Pull each line holding the word "Lemma" from the data.
-- Opening Marker --
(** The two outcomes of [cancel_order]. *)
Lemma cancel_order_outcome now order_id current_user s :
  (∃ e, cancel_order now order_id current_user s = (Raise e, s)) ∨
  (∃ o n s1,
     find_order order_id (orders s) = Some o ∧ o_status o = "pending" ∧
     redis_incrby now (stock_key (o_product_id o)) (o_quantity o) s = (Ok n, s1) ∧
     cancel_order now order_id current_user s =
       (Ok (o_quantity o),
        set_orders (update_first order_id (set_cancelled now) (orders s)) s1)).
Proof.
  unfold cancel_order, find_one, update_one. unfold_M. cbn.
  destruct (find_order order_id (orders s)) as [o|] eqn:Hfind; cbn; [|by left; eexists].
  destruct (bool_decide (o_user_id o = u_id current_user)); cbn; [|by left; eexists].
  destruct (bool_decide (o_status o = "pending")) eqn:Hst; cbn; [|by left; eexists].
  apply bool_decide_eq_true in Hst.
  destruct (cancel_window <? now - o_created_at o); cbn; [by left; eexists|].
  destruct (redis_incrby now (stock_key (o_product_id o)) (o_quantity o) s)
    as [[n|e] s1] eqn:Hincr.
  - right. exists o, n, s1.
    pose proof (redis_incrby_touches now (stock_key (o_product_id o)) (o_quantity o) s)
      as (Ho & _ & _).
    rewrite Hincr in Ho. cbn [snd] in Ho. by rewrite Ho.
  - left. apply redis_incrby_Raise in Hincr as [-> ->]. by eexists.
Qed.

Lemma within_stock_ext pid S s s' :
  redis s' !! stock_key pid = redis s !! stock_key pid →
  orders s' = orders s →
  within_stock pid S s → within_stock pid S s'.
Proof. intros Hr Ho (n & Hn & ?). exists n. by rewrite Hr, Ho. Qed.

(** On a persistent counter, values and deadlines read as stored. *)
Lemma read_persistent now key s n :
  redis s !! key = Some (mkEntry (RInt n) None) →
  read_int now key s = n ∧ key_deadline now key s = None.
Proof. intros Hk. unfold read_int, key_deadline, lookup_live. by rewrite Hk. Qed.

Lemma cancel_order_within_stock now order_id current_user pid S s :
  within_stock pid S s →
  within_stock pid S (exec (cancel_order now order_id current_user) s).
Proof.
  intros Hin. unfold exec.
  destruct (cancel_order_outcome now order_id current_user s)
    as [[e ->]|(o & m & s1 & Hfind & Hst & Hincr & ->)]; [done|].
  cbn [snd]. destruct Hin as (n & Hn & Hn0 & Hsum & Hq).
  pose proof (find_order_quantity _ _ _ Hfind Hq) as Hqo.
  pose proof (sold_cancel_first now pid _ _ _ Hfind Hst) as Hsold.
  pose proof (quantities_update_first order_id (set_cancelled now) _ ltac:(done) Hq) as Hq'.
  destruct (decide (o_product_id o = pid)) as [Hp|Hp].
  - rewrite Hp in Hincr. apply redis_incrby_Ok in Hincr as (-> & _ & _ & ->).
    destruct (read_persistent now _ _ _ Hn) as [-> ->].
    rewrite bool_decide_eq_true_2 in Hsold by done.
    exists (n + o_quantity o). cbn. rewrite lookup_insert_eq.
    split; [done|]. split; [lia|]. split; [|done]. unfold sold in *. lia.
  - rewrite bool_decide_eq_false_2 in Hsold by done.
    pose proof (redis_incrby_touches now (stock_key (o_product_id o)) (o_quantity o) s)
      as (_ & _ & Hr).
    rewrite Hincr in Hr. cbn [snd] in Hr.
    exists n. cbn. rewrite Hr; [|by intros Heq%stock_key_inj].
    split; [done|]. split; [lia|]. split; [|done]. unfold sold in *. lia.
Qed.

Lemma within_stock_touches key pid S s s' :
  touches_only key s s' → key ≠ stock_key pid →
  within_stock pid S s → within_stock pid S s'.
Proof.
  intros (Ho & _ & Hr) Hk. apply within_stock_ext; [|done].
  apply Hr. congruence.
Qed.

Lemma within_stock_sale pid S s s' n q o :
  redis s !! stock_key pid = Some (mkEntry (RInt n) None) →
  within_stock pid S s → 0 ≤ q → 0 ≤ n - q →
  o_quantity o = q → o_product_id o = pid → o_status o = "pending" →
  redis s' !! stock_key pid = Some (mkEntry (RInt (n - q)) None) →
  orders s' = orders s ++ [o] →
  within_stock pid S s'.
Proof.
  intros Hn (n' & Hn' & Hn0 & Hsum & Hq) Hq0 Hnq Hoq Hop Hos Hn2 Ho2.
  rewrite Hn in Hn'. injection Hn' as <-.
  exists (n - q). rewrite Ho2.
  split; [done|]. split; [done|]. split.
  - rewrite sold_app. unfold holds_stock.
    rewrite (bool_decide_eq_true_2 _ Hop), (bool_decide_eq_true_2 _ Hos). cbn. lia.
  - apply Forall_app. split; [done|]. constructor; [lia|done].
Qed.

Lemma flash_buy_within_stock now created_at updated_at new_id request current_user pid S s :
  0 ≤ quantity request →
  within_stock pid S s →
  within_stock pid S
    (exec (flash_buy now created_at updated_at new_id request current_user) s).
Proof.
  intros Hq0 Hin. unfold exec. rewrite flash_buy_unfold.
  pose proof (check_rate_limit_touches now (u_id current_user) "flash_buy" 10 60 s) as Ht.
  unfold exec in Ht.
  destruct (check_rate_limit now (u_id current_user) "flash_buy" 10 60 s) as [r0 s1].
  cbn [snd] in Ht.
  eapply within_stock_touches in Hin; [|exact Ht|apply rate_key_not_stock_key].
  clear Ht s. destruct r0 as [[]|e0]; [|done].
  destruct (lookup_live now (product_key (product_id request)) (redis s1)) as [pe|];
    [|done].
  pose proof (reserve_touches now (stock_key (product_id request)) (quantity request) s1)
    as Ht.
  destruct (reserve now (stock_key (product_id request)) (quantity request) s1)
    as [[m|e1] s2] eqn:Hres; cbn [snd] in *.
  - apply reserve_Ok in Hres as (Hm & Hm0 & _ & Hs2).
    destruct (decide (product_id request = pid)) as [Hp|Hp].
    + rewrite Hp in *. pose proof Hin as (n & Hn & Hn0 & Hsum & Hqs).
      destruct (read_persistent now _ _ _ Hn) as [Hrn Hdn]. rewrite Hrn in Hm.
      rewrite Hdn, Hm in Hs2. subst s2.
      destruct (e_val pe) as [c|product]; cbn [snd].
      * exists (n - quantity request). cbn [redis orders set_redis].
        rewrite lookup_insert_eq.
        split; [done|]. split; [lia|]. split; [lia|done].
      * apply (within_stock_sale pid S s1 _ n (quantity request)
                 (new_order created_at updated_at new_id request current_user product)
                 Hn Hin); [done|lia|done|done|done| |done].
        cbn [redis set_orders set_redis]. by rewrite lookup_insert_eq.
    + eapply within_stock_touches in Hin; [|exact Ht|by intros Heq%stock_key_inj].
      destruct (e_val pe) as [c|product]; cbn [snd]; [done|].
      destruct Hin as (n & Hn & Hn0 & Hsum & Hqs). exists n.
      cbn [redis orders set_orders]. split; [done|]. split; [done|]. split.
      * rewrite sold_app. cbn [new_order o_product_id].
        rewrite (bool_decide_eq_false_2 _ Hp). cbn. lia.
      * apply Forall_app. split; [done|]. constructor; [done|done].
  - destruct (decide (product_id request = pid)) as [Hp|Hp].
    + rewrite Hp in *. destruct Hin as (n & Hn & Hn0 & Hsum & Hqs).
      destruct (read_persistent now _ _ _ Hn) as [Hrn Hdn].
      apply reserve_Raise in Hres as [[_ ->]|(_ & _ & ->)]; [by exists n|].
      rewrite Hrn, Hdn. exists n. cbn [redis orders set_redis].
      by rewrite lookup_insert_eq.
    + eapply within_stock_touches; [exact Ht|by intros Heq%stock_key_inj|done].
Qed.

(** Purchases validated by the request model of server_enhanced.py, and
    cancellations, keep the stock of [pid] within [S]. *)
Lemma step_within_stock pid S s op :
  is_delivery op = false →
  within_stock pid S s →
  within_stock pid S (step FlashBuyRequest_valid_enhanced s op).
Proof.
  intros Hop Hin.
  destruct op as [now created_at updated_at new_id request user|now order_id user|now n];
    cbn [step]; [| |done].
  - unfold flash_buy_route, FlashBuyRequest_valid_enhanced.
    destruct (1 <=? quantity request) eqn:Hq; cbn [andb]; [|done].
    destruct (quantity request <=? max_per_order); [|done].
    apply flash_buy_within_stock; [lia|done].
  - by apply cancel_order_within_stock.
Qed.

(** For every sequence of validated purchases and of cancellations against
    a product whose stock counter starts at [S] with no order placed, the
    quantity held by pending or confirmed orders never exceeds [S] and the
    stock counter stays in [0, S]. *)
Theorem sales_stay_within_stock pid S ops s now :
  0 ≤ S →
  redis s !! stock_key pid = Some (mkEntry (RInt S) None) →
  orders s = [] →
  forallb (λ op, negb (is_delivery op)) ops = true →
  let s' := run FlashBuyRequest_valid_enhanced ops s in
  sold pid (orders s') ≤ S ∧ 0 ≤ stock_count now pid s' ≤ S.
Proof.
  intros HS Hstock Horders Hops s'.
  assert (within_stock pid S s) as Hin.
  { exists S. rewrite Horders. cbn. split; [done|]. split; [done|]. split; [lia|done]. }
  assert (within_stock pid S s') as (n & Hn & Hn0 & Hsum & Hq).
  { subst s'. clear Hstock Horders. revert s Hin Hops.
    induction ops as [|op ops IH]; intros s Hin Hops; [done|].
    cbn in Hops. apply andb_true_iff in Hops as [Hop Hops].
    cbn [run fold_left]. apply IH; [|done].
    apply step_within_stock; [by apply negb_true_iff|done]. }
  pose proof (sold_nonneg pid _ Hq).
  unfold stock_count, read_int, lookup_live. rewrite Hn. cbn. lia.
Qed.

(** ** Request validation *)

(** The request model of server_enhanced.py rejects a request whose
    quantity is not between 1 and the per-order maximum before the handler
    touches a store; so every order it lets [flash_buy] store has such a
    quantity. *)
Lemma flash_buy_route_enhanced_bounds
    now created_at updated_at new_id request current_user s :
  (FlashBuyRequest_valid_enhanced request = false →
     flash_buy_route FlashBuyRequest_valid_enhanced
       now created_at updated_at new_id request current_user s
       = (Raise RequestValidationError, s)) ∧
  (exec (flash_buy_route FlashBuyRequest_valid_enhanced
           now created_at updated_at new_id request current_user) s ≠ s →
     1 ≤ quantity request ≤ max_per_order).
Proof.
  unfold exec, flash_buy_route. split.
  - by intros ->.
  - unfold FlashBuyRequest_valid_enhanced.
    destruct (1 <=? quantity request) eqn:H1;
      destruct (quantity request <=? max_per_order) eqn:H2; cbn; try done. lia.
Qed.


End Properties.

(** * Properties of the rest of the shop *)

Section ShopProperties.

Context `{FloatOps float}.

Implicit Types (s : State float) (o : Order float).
-- Closing Marker --
# RESULT OF THIS TASK
Lemma cancel_order_outcome now order_id current_user s :
Lemma within_stock_ext pid S s s' :
Lemma read_persistent now key s n :
Lemma cancel_order_within_stock now order_id current_user pid S s :
Lemma within_stock_touches key pid S s s' :
Lemma within_stock_sale pid S s s' n q o :
Lemma flash_buy_within_stock now created_at updated_at new_id request current_user pid S s :
Lemma step_within_stock pid S s op :
Lemma flash_buy_route_enhanced_bounds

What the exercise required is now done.